Amanda - posted on 06/13/2009




i don't think smacking at 14months would really work, she's been hurt quite badly when she fed the hamster her finger, or when she fell down a few steps - luckily mummy caught her - but she still does or tries to do these things again, so pain isn't really getting through to her that it means no.

i've seen on supernanny an 18month old, we have another baby on the way, it would be good to have something at least nearly in place by then (4months).

we live in my parents house so not a lot can be done to childproof, when we all have so much stuff in such a small house (7 in 4 beds). she unplugs things, chew wires, presses buttons on every device we have - she phones people for hours ooohing and aahing... takes big bottles of pop out of cupboards, traps her fingers, puts lightbulbs in her mouth... you can't leave her for 2 secs, we have to take her to the bathroom with us, and she unwinds all the toilet paper and tries to keep flushing the toilet whilst you're still using it!

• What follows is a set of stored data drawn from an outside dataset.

Lemma findings_then {A} (m : M A) (k : M unit) :
  length (findings (output (m;; k))) ≤
  length (findings (output m)) + length (findings (output k)).
Proof.
  destruct m as [out [a|e]], k as [out' r]; unfold output; simpl; [|lia].
  rewrite findings_app, length_app. lia.
Qed.

Lemma printError_findings (text : message) (row : option Row) :
  findings (output (printError text row)) = [text] /\
  outcome (printError text row) = Return tt.
Proof.
  unfold printError. destruct row as [r|]; [|done].
  by destruct (decide (r = ∅)).
Qed.

Lemma verifyCounty_bound `{PyLib} (self : Verifier) (row : Row) :
  length (findings (output (verifyCounty self row))) ≤ 2.
Proof.
  unfold verifyCounty, getitem, getattr.
  destruct (row !! "county") as [county|]; [|simpl; lia]. rewrite bind_ret_l.
  destruct (filenameCounty self) as [fc|]; [|simpl; lia]. rewrite bind_ret_l.
  etrans; [apply findings_then|]. rewrite bind_ret_l.
  destruct (negb _), (negb _);
    rewrite ?(proj1 (printError_findings _ _)); simpl; lia.
Qed.

Lemma verifyOffice_bound (self : Verifier) (row : Row) :
  length (findings (output (verifyOffice self row))) = 0.
Proof.
  unfold verifyOffice, getitem.
  destruct (row !! "office") as [office|]; [|done]. rewrite bind_ret_l.
  by destruct (negb _).
Qed.

Lemma verifyDistrict_bound `{PyLib} (self : Verifier) (row : Row) :
  length (findings (output (verifyDistrict self row))) ≤ 1.
Proof.
  unfold verifyDistrict, getitem, getattr.
  destruct (row !! "office") as [office|]; [|simpl; lia]. rewrite !bind_ret_l.
  destruct (bool_decide _); [|simpl; lia].
  destruct (row !! "district") as [district|]; [|simpl; lia]. rewrite bind_ret_l.
  destruct (String.eqb district "").
  { by rewrite (proj1 (printError_findings _ _)). }
  destruct (String.eqb (PyStr.lower district) "x").
  { destruct (filenameState self) as [state|]; [|simpl; lia]. rewrite bind_ret_l.
    destruct (String.eqb state "ms"); [simpl; lia|].
    by rewrite (proj1 (printError_findings _ _)). }
  destruct (negb _); [|simpl; lia].
  by rewrite (proj1 (printError_findings _ _)).
Qed.

Lemma verifyCandidate_bound (self : Verifier) (row : Row) :
  length (findings (output (verifyCandidate self row))) ≤ 1.
Proof.
  destruct (row !! "candidate") as [candidate|] eqn:Hc.
  - rewrite (verifyCandidate_run self row candidate Hc).
    destruct (_ && _); simpl; lia.
  - unfold verifyCandidate. rewrite (getitem_None _ _ Hc). simpl. lia.
Qed.

Lemma verifyParty_bound (self : Verifier) (row : Row) :
  length (findings (output (verifyParty self row))) ≤ 1.
Proof.
  unfold verifyParty, Verifier_verifyParty, PrimaryPrecinctVerifier_verifyParty, getitem.
  destruct (class_of self);
    repeat match goal with
    | |- context [row !! ?k] =>
        destruct (row !! k); [rewrite bind_ret_l|simpl; lia]
    | |- context [if ?b then _ else _] => destruct b
    end;
    rewrite ?(proj1 (printError_findings _ _)); simpl; lia.
Qed.

(** X19. Whatever the record and the instance, the scan of one record
    prints at most five findings: two for the county, one for the
    district, one for the candidate and one for the party, and none for
    the office. *)
Theorem verifyRow_at_most_five `{PyLib} (self : Verifier) (row : Row) :
  length (findings (output (verifyRow self row))) ≤ 5 /\
  length (findings (output (verifyCounty self row))) ≤ 2 /\
  length (findings (output (verifyOffice self row))) = 0 /\
  length (findings (output (verifyDistrict self row))) ≤ 1 /\
  length (findings (output (verifyCandidate self row))) ≤ 1 /\
  length (findings (output (verifyParty self row))) ≤ 1.
Proof.
  pose proof (verifyCounty_bound self row).
  pose proof (verifyOffice_bound self row).
  pose proof (verifyDistrict_bound self row).
  pose proof (verifyCandidate_bound self row).
  pose proof (verifyParty_bound self row).
  repeat split; try done.
  unfold verifyRow.
  etrans; [apply findings_then|].
  etrans; [apply Nat.add_le_mono_l, findings_then|].
  etrans; [apply Nat.add_le_mono_l, Nat.add_le_mono_l, findings_then|].
  etrans; [apply Nat.add_le_mono_l, Nat.add_le_mono_l, Nat.add_le_mono_l, findings_then|].
  lia.
Qed.
(** C10.  A run that reaches the metadata probe succeeds whatever the
    probe answers; when the probe fails, [audioMetadata] is absent from
    the result. *)
Theorem probe_failure_keeps_success p r :
  (Ffprobe p, r) ∈ log run.2 ->
  exists job,
    run.1 = Ret job
    /\ Job.success job = true
    /\ Job.error job = None
    /\ match r with
       | Failed _ => Job.audioMetadata job = None
       | GotProbe d => Job.audioMetadata job = Some (audio_metadata_of d)
       | _ => False
       end.
Proof.
  subst run. intros Hp. job_cases cfg W url cleanup fs ds.
  all: in_log Hp; unlink_events; simplify_eq.
  all: eexists; split; [done|]; by destruct r6.
Qed.

(** C5.  In a completed job the file-in/file-out invocations are, in
    order, the five stages, each reading exactly what the stage before
    it wrote (the download reads no file). *)
Theorem stages_chained ts job :
  (DateNow, GotNumber ts) ∈ log run.2 ->
  run.1 = Ret job -> Job.success job = true ->
  let io := omap stage_io (fst <$> trace run.2) in
  io = [ (None, stage_output cfg url ts Download);
         (Some (stage_output cfg url ts Download),
          stage_output cfg url ts Extract);
         (Some (stage_output cfg url ts Extract),
          stage_output cfg url ts NoiseReduction);
         (Some (stage_output cfg url ts NoiseReduction),
          stage_output cfg url ts VocalEnhancement);
         (Some (stage_output cfg url ts VocalEnhancement),
          stage_output cfg url ts Mp3Conversion) ]
  /\ chained None io.
Proof.
  subst run. intros Hts. job_cases cfg W url cleanup fs ds.
  all: intros [= <-]; try discriminate; intros _.
  all: in_log Hts; unlink_events; simplify_eq.
  all: rewrite ?reverse_app, ?fmap_app, ?omap_app.
  all: rewrite ?fmap_reverse, ?Hcalls, <- ?fmap_reverse, ?omap_unlinks, ?app_nil_r.
  all: cbv zeta.
  all: match goal with |- ?io = ?l /\ _ =>
         assert (io = l) as -> by reflexivity end.
  all: split; [done|]; cbn [chained]; done.
Qed.

(** C2, amended.  Files are deleted only by a job that completed and
    was not run with [cleanupTemp: false], and only the three
    intermediate files; such a job tries each of them, and one that is
    still on disk afterwards is one whose deletion failed and was logged
    as a warning; the deliverables and every other file stay; a job that
    fails, or runs with [cleanupTemp: false], deletes nothing. *)
Theorem cleanup_contract ts :
  (DateNow, GotNumber ts) ∈ log run.2 ->
  let inter := intermediates cfg url ts in
  exists job,
    run.1 = Ret job
    /\ (forall p r, (Unlink p, r) ∈ log run.2 ->
          p ∈ inter /\ Job.success job = true
          /\ strict_neq_false cleanup = true)
    /\ (Job.success job = true -> strict_neq_false cleanup = true ->
        forall p, p ∈ inter ->
          (exists r, (Unlink p, r) ∈ log run.2)
          /\ (p ∈ files run.2 -> exists e, (Unlink p, Failed e) ∈ log run.2))
    /\ (forall p e, (Unlink p, Failed e) ∈ log run.2 ->
          (LWarn, "Could not delete " +:+ p +:+ ": " +:+ message e)
            ∈ console run.2)
    /\ (Job.success job = true ->
        exists deliverables,
          Job.outputFiles job = Some deliverables
          /\ wav deliverables ∈ files run.2
          /\ forall p, mp3 deliverables = Some p -> p ∈ files run.2)
    /\ (forall p, p ∈ fs -> p ∉ inter -> p ∈ files run.2)
    /\ (Job.success job = false \/ strict_neq_false cleanup = false ->
        fs ⊆ files run.2)
    /\ (Job.success job = true -> strict_neq_false cleanup = false ->
        forall p, p ∈ inter -> p ∈ files run.2).
Proof.
  subst run. intros Hts inter. subst inter. job_cases cfg W url cleanup fs ds.
  all: in_log Hts; unlink_events; simplify_eq.
  all: eexists; split; [done|].
  all: cbn [Job.success Job.outputFiles failure].
  1-9: rewrite ?Hfs; split_and!;
    [no_unlink|done|no_unlink|done|in_files|in_files|done].
  - (* completed, cleanup on *)
    match type of Hcalls with context [intermediates _ _ ?t] => rename t into now end.
    assert (forall p r, (Unlink p, r) ∈ unl -> p ∈ intermediates cfg url now) as Hunl.
    { intros p r (q & [= <-] & Hq%elem_of_reverse)%(unlinks_only _ _ _ _ Hcalls). done. }
    assert (forall k, (3 < stage_index k)%nat ->
              (Unlink (stage_output cfg url now k), Done) ∉ unl) as Hkeep.
    { intros k Hk Hin%Hunl. unfold intermediates in Hin.
      destruct k; cbn [stage_index] in Hk; try lia; in_log Hin; stage_clash. }
    split_and!.
    + intros p r H. in_log H; simplify_eq. eauto.
    + intros _ _ p Hp.
      assert (exists r, (Unlink p, r) ∈ unl) as [r Hr].
      { apply elem_of_reverse, (list_elem_of_fmap_2 Unlink) in Hp.
        rewrite <- Hcalls in Hp.
        apply list_elem_of_fmap in Hp as ([c r] & Hc' & Hin). cbn in Hc'. subst c.
        by exists r. }
      split.
      * exists r. apply elem_of_app. by left.
      * intros [_ Hleft]%Hfs. destruct (Hkind _ _ Hr) as [->|[e ->]]; [done|].
        exists e. apply elem_of_app. by left.
    + intros p e H. in_log H; simplify_eq. by apply Hwarn.
    + intros _. eexists. split; [done|]. cbn [wav mp3]. split.
      * apply Hfs. split; [in_files|]. by apply (Hkeep VocalEnhancement); cbn; lia.
      * intros p Hp. destruct r5; simplify_eq. apply Hfs.
        split; [in_files|]. by apply (Hkeep Mp3Conversion); cbn; lia.
    + intros p Hp Hni. apply Hfs. split; [in_files|]. intros Hin%Hunl. done.
    + intros [[=]|?]. congruence.
    + intros _ ?. congruence.
  - (* completed, cleanup off *)
    rewrite Hfs. split_and!.
    + no_unlink.
    + intros _ ?. congruence.
    + no_unlink.
    + intros _. eexists. split; [done|]. cbn [wav mp3]. split; [in_files|].
      intros p Hp. destruct r5; simplify_eq. in_files.
    + in_files.
    + in_files.
    + intros _ _ p Hp. unfold intermediates in Hp. in_log Hp; subst; in_files.
Qed.
End JobProperties.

she is bad with her teething at the minute, but she bit my boob so hard it broke the skin thorugh a top and underwear, so she got sat on the floor - end of cuddle time, she screamed for nearly an hour. even when i picked her back up to comfort her, i didn't intend to distress her just make her know it is not ok to bite people. i ended up giving her to daddy because she wouldn't stop. she ended up crying herself to sleep. she has a tantrum if you say no, or take something off her or take her hand away from something.

any tips how to help stop this? she's not meant to be having terrible two's yet!

mand x

Sabrina - posted on 06/13/2009




I have a two year old and i started doing it aound 18 months. and she rted to get the hang of the fact that she was in trouble for what she did. and we would also talk to hear about it too. so she knew why she was there. but now if she gets up before the time we put her back and start the time over again. she does good with it and when she gets up i talk to hear about what she did wrong. sometimes i do it because she is starting to get a bad temper and throw a fit. so i put her there to cool down.

Kylie - posted on 06/13/2009




I think my daughter was around 3 when we started using time outs. up until then we would just redirect her attention to something else and look her in the eyes when we told her no so she knew it was directed at her. The naughtiest thing she did at 14 months was draw on my walls and furniture with permanent marker, (which as partially my fault for leaving her alone with my pencil case) i just drummed into her the phrase "we only draw on paper" and she didn't take long to get it. I think putting your 14 month old on a timeout cushion is fine if its working and make sure you explain why she cant do what shes doing and get down on her eye level so you know shes listening. I think that teaches her more and is more respectful than a smacking.